Wednesday, May 13, 2009

Strauss Contra Neoconservatism

I'm working on a paper that, in part, involves a discussion of Strauss. Hence, I've been reading quite a bit of the fellow of late. I'm also going to be chairing a panel at APSA that will include Nicholas Xenos, Anne Norton, and Shadia B. Drury, all of whom have written anti-Strauss books (all of them, generally, arguing for a connection between Strauss and the Bush-era right in America). Given the repeated attempts to link Strauss to the neoconservative practices of extra-legal executive action, I thought the following passage from On Tyranny--Strauss is responding to Eric Voegelin (p. 180)--was interesting:
To stress the fact that it is just to replace constitutional rule by absolute rule, if the common good requires that change, means to cast doubt on the absolute sanctity of the established constitutional order. It means encouraging dangerous men to confuse the issue by bringing about a state of affairs in which the common good requires the establishment of their absolute rule. The true doctrine of the legitimacy of Caesarism is a dangerous doctrine. The true distinction between Caesarism and tyranny is too subtle for ordinary political use. It is better for the people to remain ignorant of that distinction and to treat the potential Caesar as a potential tyrant. No harm can come from this theoretical error which becomes a practical truth if the people have the mettle to act upon it. No harm can come from the political identification of Caesarism and tyranny: Caesars can take care of themselves.
This passage uses precisely the sort of Straussian argument that his liberal critics find so pernicious--some truths are better kept quiet--in order to defend the sanctity of the rule of law. It is better not to admit that extra-constitutional rule might be necessary and even salutary in certain extraordinary situations because such an admission, while true, makes it more likely that extra-constitutional rule will be exercised in completely non-extraordinary conditions. And such an argument has obvious affinities with a liberal argument against legalizing torture: even if torture would be necessary in the "ticking time bomb" scenario, the torturer-hero of such a situation will be able to break the law to do what is necessary. You can't encode the state of exception in a rule without making the exception the norm.

From a liberal point of view, the problem with neoconservatism is that it makes the state of exception into the normal state of affairs. But that is precisely Strauss's criticism of Voegelin's theory of Caesarism. So, maybe liberals should make peace with Strauss, eh?

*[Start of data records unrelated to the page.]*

(** Two numbers around a separator. *)
Definition parse_pair (sep : Ascii.ascii) (s : string) : option (Z * Z) :=
  '(a, b) ← split_first sep s; x ← parse_dec a; y ← parse_dec b; Some (x, y).

(** An integer, or a number with two decimals. *)
Definition parse_double (s : string) : option double :=
  match dbl_of_Z <$> parse_in (- 2 ^ 53) (2 ^ 53) s with
  | Some d => Some d
  | None =>
      '(a, b) ← split_first "." s; n ← parse_dec a; h ← parse_dec b;
      if String.length b =? 2 then Some (dbl_quot (n * 100 + h) 100) else None
  end.

Definition common : CommonLib := {|
  conv_bool s := if decide (s = "true") then Some true
                 else if decide (s = "false") then Some false else None;
  conv_i32 := parse_in (- 2 ^ 31) (2 ^ 31 - 1);
  conv_i64 := parse_in (- 2 ^ 63) (2 ^ 63 - 1);
  conv_u8 := parse_in 0 (2 ^ 8 - 1);
  conv_u16 := parse_in 0 (2 ^ 16 - 1);
  conv_u32 := parse_in 0 (2 ^ 32 - 1);
  conv_u64 := parse_in 0 (2 ^ 64 - 1);
  conv_double := parse_double;
  conv_size := parse_pair "x";
  conv_point := parse_pair ",";
  conv_rational := parse_pair ":";
  conv_host_port s := '(h, p) ← split_last ":" s; z ← parse_dec p; Some (h, z);
  is_valid_path s := negb (is_empty s);
  error_inval_text := "Invalid argument";
  point_default := (0, 0);
  size_default := (0, 0);
  size_is_valid p := (0 <? p.1) && (0 <? p.2);
  desire_bps := string;
  desire_default := "";
  desire_to_string d := d;
  conv_desire := Some;
  LOG_LEVEL_EMERG := 0;
  LOG_LEVEL_DEBUG := 7;
  u8_to_string := show_u;
  bool_to_string b := if b then "true" else "false";
  critical_log_aborts := true;
  deserialize_rejects_null := true
|}%Z.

UPDATE: I was sloppy in my assimilation of Anne Norton's thesis to those of Drury and Xenos. Norton draws sharp distinctions between Strauss, students of Strauss, and Straussians. She is very critical of Straussian neoconservatism, but does not link Strauss himself to the neoconservative project, and generally casts Strauss as infinitely superior to Straussians and as critical (avant le lettre) of many of their positions and practices.